John Concialdi, AEM Electronics: In terms of tuning, they're not easily accessible. It's true that there are tuning programs that've cracked certain factory ECUs, but those are specific to a single brand. Standalone ECUs allow for an infinite combination of tuning aids, like boost control that's dependent on gear, rpm, or traction.
Doug MacMillan, Hondata: Once people start modifying their cars, it's useful to be able to monitor additional sensors and drive additional outputs, like boost-control solenoids. Factory ECUs aren't designed for this, which is why we add multi-channel input to S300 and K-Pro.
SS: What's made tunable systems more attainable for the average enthusiast?
JC: Aside from value, software now is easy to understand. We even offer a school for new customers taught by our development engineers. We want people who use our product to be in the winner's circle and not have to tinker with software all weekend.
DM: We're adding software and hardware to a computer that's already designed to operate a Honda engine very well. This helps keep the price down since we don't have to reinvent the wheel.
SS: How have advancements with engine management affected your ability to break records at the track?

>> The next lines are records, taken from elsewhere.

(** * duan-sssp: a shallow embedding of the graph transform, the block
    sequence and the BMSSP solver, with the properties of the specification.

    Conventions of the embedding.
    - Go's [int] vertex ids, keys, lengths and the counter [Count] are
      natural numbers ([nat]); [Count] goes below 0 in Go only on a
      structure that holds more items than it counts, and the general
      statement about [Pull] and [Count] excludes these.  A slice indexed
      out of range panics in Go, which the embedding shows as [None] (or as
      the outcome [Panic]) where a caller can provoke it.  The relaxations read and write [Dist] and
      the marks by total lookup and insertion: the statements about them
      are made on well-formed graphs, with one distance per vertex and
      sources in range, where no index is out of range.
    - Where the size of an [int] matters it is an integer ([Z]) of 64 bits:
      the subtree counts of [FindPivots] wrap around ([wrap]), and the
      conversions [int(math.Pow(2, e))] of the block capacity and of the
      limit of the main loop are the power up to [e = 62] and a parameter
      ([bigInt]) of which nothing is assumed beyond.
    - Go's [float64] distances and weights are exact integers ([Z]); rounding
      is outside the model.  One unit stands for 1e-9, so the tolerance test
      [math.Abs(x) < 1e-9] reads [Z.abs x < 1].  [Infinity] is
      [math.MaxFloat64] and additions saturate there, as float64 additions of
      [math.MaxFloat64] and an everyday weight do.  A statement that relates
      a distance to a walk speaks of the sum the addition of the code
      ([fadd]) makes along the walk, edge after edge, not of the exact
      weight of the walk.
    - The goroutines of [relaxEdgesParallel] are not embedded: the method is
      a parameter of the solver of which nothing is assumed, and the
      general statements about the relaxations of [BMSSP] and [Run] are
      made with one worker, where [relaxEdges] takes the sequential path.
    - Go maps used as sets ([map[int]bool]) are duplicate-free lists in
      insertion order; Go leaves the iteration order of a map unspecified.
    - [sort.Slice] is a stable insertion sort; Go leaves the order of equal
      elements unspecified. *)

From Stdlib Require Import ZArith Lia.
From stdpp Require Import base numbers option list.
From Stdlib Require Strings.Byte.

Local Open Scope nat_scope.

(** ** Loops that may panic *)

Fixpoint foldM {A S : Type} (f : S → A → option S) (s : S) (l : list A)
  : option S :=
  match l with
  | [] => Some s
  | a :: l' => match f s a with
               | Some s' => foldM f s' l'
               | None => None
               end
  end.

(** ** graph/graph.go *)

Module graph.

Record Edge := { To : nat; Weight : Z }.

Record Graph := { V : nat; Adj : list (list Edge) }.

Definition NewGraph (v : nat) : Graph :=
  {| V := v; Adj := replicate v [] |}.

(** [g.Adj[u] = append(g.Adj[u], Edge{v, w})]: the only access is [g.Adj[u]],
    so only [u] out of range panics; [v] and [w] are stored as given. *)
Definition AddEdge (g : Graph) (u v : nat) (w : Z) : option Graph :=
  match Adj g !! u with
  | Some es =>
      Some {| V := V g; Adj := <[u := es ++ [{| To := v; Weight := w |}]]> (Adj g) |}
  | None => None
  end.

Record TransformedGraph := {
  G : Graph;
  OriginalTo : list nat;
  NewToOrigin : list nat
}.

(** The pairs (u, e) in the order of the nested loops
    [for u := 0; u < g.V; u++ { for _, e := range g.Adj[u] }]. *)
Definition edgeList (g : Graph) : list (nat * Edge) :=
  flat_map (λ u, (λ e, (u, e)) <$> (Adj g !!! u)) (seq 0 (V g)).

(** [inDegree[e.To]++] *)
Definition bump (deg : list nat) (i : nat) : option (list nat) :=
  match deg !! i with
  | Some d => Some (<[i := S d]> deg)
  | None => None
  end.

Definition inDegrees (g : Graph) : option (list nat) :=
  foldM (λ deg ue, bump deg (To ue.2)) (replicate (V g) 0) (edgeList g).

(** The loop that lays the cycles out: state (starts, sizes, currentID). *)
Definition layoutStep (g : Graph) (inDegree : list nat)
    (st : list nat * list nat * nat) (u : nat) : list nat * list nat * nat :=
  let '(starts, sizes, currentID) := st in
  let sz := length (Adj g !!! u) + inDegree !!! u in
  let sz := if decide (sz = 0) then 1 else sz in
  (<[u := currentID]> starts, <[u := sz]> sizes, currentID + sz).

Definition layout (g : Graph) (inDegree : list nat) : list nat * list nat * nat :=
  foldl (layoutStep g inDegree)
        (replicate (V g) 0, replicate (V g) 0, 0) (seq 0 (V g)).

(** One iteration of the inner cycle loop for the slot [i] of vertex [u]. *)
Definition cycleStep (u start sz : nat) (st : Graph * list nat) (i : nat)
  : option (Graph * list nat) :=
  let '(newG, newToOrigin) := st in
  let curr := start + i in
  let next := start + (i + 1) mod sz in
  match AddEdge newG curr next 0 with
  | Some newG' => Some (newG', <[curr := u]> newToOrigin)
  | None => None
  end.

Definition buildCycles (g : Graph) (starts sizes : list nat)
    (st : Graph * list nat) : option (Graph * list nat) :=
  foldM (λ st u, foldM (cycleStep u (starts !!! u) (sizes !!! u)) st
                       (seq 0 (sizes !!! u)))
        st (seq 0 (V g)).

(** One real edge: both endpoints take their next free slot. *)
Definition realStep (starts : list nat) (st : list nat * Graph)
    (ue : nat * Edge) : option (list nat * Graph) :=
  let '(slots, newG) := st in
  let u := ue.1 in
  let v := To ue.2 in
  let w := Weight ue.2 in
  let uSlot := slots !!! u in
  let slots := <[u := uSlot + 1]> slots in
  let uNode := starts !!! u + uSlot in
  let vSlot := slots !!! v in
  let slots := <[v := vSlot + 1]> slots in
  let vNode := starts !!! v + vSlot in
  match AddEdge newG uNode vNode w with
  | Some newG' => Some (slots, newG')
  | None => None
  end.

Definition ToConstantDegree (g : Graph) : option TransformedGraph :=
  match inDegrees g with
  | None => None
  | Some inDegree =>
      let '(starts, sizes, currentID) := layout g inDegree in
      match buildCycles g starts sizes
              (NewGraph currentID, replicate currentID 0) with
      | None => None
      | Some (newG, newToOrigin) =>
          match foldM (realStep starts) (replicate (V g) 0, newG) (edgeList g) with
          | None => None
          | Some (_, newG') =>
              Some {| G := newG'; OriginalTo := starts; NewToOrigin := newToOrigin |}
          end
      end
  end.

(** [res[i] = dist[startNode]] for every original vertex. *)
Definition MapDistances (tg : TransformedGraph) (dist : list Z) : option (list Z) :=
  mapM (λ startNode, dist !! startNode) (OriginalTo tg).

Definition outDegree (g : Graph) (x : nat) : nat := length (Adj g !!! x).

Definition inDegree (g : Graph) (x : nat) : nat :=
  length (filter (λ e, To e = x) (concat (Adj g))).

(** Built by [NewGraph] and [AddEdge] with endpoints in range. *)
Definition wf (g : Graph) : Prop :=
  length (Adj g) = V g ∧ Forall (Forall (λ e, To e < V g)) (Adj g).

End graph.


(** ** The float64 model *)

(** [math.MaxFloat64], in units of 1e-9. *)
Definition Infinity : Z := ((2 ^ 1024 - 2 ^ 971) * 10 ^ 9)%Z.

(** [x + y] on distances: exact below [Infinity], clamped there. *)
Definition fadd (x y : Z) : Z := Z.min Infinity (x + y).

(** ** ds/ds.go *)

Module ds.

Record Item := { Key : nat; Value : Z }.

(** A block: its linked list from [head] on, and its tag.  The field [size]
    of the Go struct always equals the length of the list. *)
Record block := { items : list Item; upperBound : Z }.

Record DataStructure := {
  M : nat;
  B : Z;
  Count : nat;
  d0 : list block;
  d1 : list block
}.

Definition size (b : block) : nat := length (items b).

Definition NewDataStructure (m : nat) : DataStructure :=
  {| M := m; B := Infinity; Count := 0; d0 := []; d1 := [] |}.

Definition newBlock : block := {| items := []; upperBound := 0 |}.

#[global] Instance block_inhabited : Inhabited block := populate newBlock.

(** [sort.Slice(items, func(i, j) bool { return items[i].Value < items[j].Value })] *)
Fixpoint insertSorted (x : Item) (l : list Item) : list Item :=
  match l with
  | [] => [x]
  | y :: l' => if decide (Value y ≤ Value x)%Z then y :: insertSorted x l'
               else x :: l
  end.

Definition sortItems (l : list Item) : list Item :=
  foldl (λ acc x, insertSorted x acc) [] l.

(** [sort.Search(n, f)]: the binary search of the Go library. *)
Fixpoint searchLoop (fuel : nat) (f : nat → bool) (i j : nat) : nat :=
  match fuel with
  | 0 => i
  | S fuel' =>
      if decide (i < j) then
        let h := (i + j) / 2 in
        if f h then searchLoop fuel' f i h else searchLoop fuel' f (h + 1) j
      else i
  end.

Definition sortSearch (n : nat) (f : nat → bool) : nat := searchLoop n f 0 n.

(** [split]: [items[mid-1]] is out of range when the block holds fewer than
    two items, and the call panics. *)
Definition split (ds : DataStructure) (d1Index : nat) : option DataStructure :=
  let b := d1 ds !!! d1Index in
  let its := sortItems (items b) in
  let mid := length its / 2 in
  match its !! (mid - 1), decide (mid = 0) with
  | Some it, right _ =>
      let newB := {| items := drop mid its; upperBound := upperBound b |} in
      let b' := {| items := take mid its; upperBound := Value it |} in
      let d1' := <[d1Index := b']> (d1 ds) in
      Some {| M := M ds; B := B ds; Count := Count ds; d0 := d0 ds;
              d1 := take (d1Index + 1) d1' ++ newB :: drop (d1Index + 1) d1' |}
  | _, _ => None
  end.

Definition Insert (ds : DataStructure) (key : nat) (val : Z) : option DataStructure :=
  let count := Count ds + 1 in
  let item := {| Key := key; Value := val |} in
  let idx := sortSearch (length (d1 ds))
               (λ i, bool_decide (val ≤ upperBound (d1 ds !!! i))%Z) in
  let '(blocks, idx) :=
    if decide (idx = length (d1 ds)) then
      if decide (length (d1 ds) = 0)
      then ([ {| items := []; upperBound := Infinity |} ], 0)
      else (d1 ds, length (d1 ds) - 1)
    else (d1 ds, idx) in
  let targetBlock := blocks !!! idx in
  let targetBlock :=
    {| items := item :: items targetBlock; upperBound := upperBound targetBlock |} in
  let ds' := {| M := M ds; B := B ds; Count := count; d0 := d0 ds;
                d1 := <[idx := targetBlock]> blocks |} in
  if decide (M ds < size targetBlock) then split ds' idx else Some ds'.

(** The chunk loop [for i := 0; i < len(items); i += ds.M]; [n] bounds the
    number of iterations.  A chunk becomes a block by pushing its items on
    the head of the list one after the other, and [chunk[len(chunk)-1]]
    panics on an empty chunk. *)
Fixpoint chunkLoop (n : nat) (m : nat) (its : list Item) (d0 : list block)
  : option (list block) :=
  match its with
  | [] => Some d0
  | _ :: _ =>
      match n with
      | 0 => None
      | S n' =>
          let chunk := take m its in
          match last chunk with
          | None => None
          | Some lst =>
              let blk := {| items := foldl (λ head itm, itm :: head) [] chunk;
                            upperBound := Value lst |} in
              chunkLoop n' m (drop m its) (blk :: d0)
          end
      end
  end.

Definition BatchPrepend (ds : DataStructure) (its : list Item) : option DataStructure :=
  match its with
  | [] => Some ds
  | _ :: _ =>
      match chunkLoop (length its) (M ds) (sortItems its) (d0 ds) with
      | Some d0' =>
          Some {| M := M ds; B := B ds; Count := Count ds + length its;
                  d0 := d0'; d1 := d1 ds |}
      | None => None
      end
  end.

(** The closure [drain]: items leave the block from its head while fewer
    than [limit] have been collected.  State: (collected, Count). *)
Definition drain (b : block) (limit : nat) (st : list Item * nat)
  : block * (list Item * nat) :=
  let '(collected, count) := st in
  let n := min (size b) (limit - length collected) in
  ({| items := drop n (items b); upperBound := upperBound b |},
   (collected ++ take n (items b), count - n)).

Definition sortBlock (b : block) : block :=
  if decide (size b < 2) then b
  else {| items := sortItems (items b); upperBound := upperBound b |}.

Definition peekBlock (b : block) : Z :=
  match items b with
  | [] => Infinity
  | it :: _ => Value it
  end.

(** One iteration of the loop over [ds.d0]; state (active, collected, Count). *)
Definition pullD0Step (m : nat) (st : list block * (list Item * nat)) (blk : block)
  : list block * (list Item * nat) :=
  let '(active, cc) := st in
  let '(blk, cc) := if decide (length cc.1 < m) then drain blk m cc else (blk, cc) in
  (if decide (0 < size blk) then active ++ [blk] else active, cc).

Definition pullD1Step (m : nat) (st : list block * (list Item * nat)) (blk : block)
  : list block * (list Item * nat) :=
  let '(active, cc) := st in
  let '(blk, cc) :=
    if decide (length cc.1 < m) then drain (sortBlock blk) m cc else (blk, cc) in
  (if decide (0 < size blk) then active ++ [blk] else active, cc).

Definition Pull (ds : DataStructure) : DataStructure * (list Item * Z) :=
  let '(activeD0, cc) := foldl (pullD0Step (M ds)) ([], ([], Count ds)) (d0 ds) in
  let '(activeD1, cc) :=
    if decide (length cc.1 < M ds)
    then foldl (pullD1Step (M ds)) ([], cc) (d1 ds)
    else (d1 ds, cc) in
  let '(collected, count) := cc in
  let '(activeD1, Bi) :=
    if decide (0 < count) then
      match activeD0, activeD1 with
      | b0 :: _, _ => (activeD1, peekBlock b0)
      | [], b1 :: rest => (sortBlock b1 :: rest, peekBlock (sortBlock b1))
      | [], [] => (activeD1, Infinity)
      end
    else (activeD1, Infinity) in
  ({| M := M ds; B := B ds; Count := count; d0 := activeD0; d1 := activeD1 |},
   (collected, Bi)).

(** The values held, block after block, [D0] first. *)
Definition contents (ds : DataStructure) : list Item :=
  concat (items <$> d0 ds) ++ concat (items <$> d1 ds).

End ds.

(** ** sssp/sssp.go *)

Module sssp.

Import graph ds.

Jeremy Lookofsky, championship-winning drag racer: It doesn't matter what level of motorsports you're involved in, having a reliable ECU is key. The current processors, speeds, endless channels that allow for different functions, and sensors that accurately read it all, play a big part in a record-breaking race program like ours.
Stephan Papadakis, championship-winning drag racer, drifter: The main contributor is its ability to control not just the engine but its ancillaries. Early systems only had basic fuel and spark control. We could make big power, but it took several more pieces of electronics to control boost, nitrous, launch rpm, and to data-log.
SS: How has tuning a competitive car today changed versus 20 years ago?
JL: Today, getting a car to run from scratch is 100 percent easier. Simple parameters can be filled in to create a base map, and some manufacturers even offer base maps for common setups. Fifteen years ago, we were all just guessing at these numbers.
SP: ECUs were simple in the 1990s, but there wasn't much information on how to use them. Today, there are pages and pages of parameters that can be adjusted, some of which can wreak havoc if they go unchecked. It takes an expert trained for a particular ECU to get it perfect, though.
Engine Management Buyer's Guide
AEM Infinity: A plug-and-play standalone system that replaces the factory ECU, AEM's Infinity allows for complete control for high-horsepower applications. And because it's integrated into the vehicle's existing CAN-bus system, factory instruments and ancillaries can all be retained and, in many cases, modified.
Cobb Accessport: Thanks to pre-loaded maps as well as the ability to upload customized settings, Cobb's Accessport gives users the ability to ditch the conservative settings of many factory ECUs for increased power. Cobb's ECU flashing solution also includes a high-resolution display that lets users monitor up to six parameters at a time.
Hondata FlashPro: Designed specifically for popular late-model Hondas and Acuras, FlashPro communicates with the ECU through the vehicle's OBD2 diagnostics port, allowing changes to be made on the fly to fuel and ignition tables, and features comprehensive data-logging capabilities.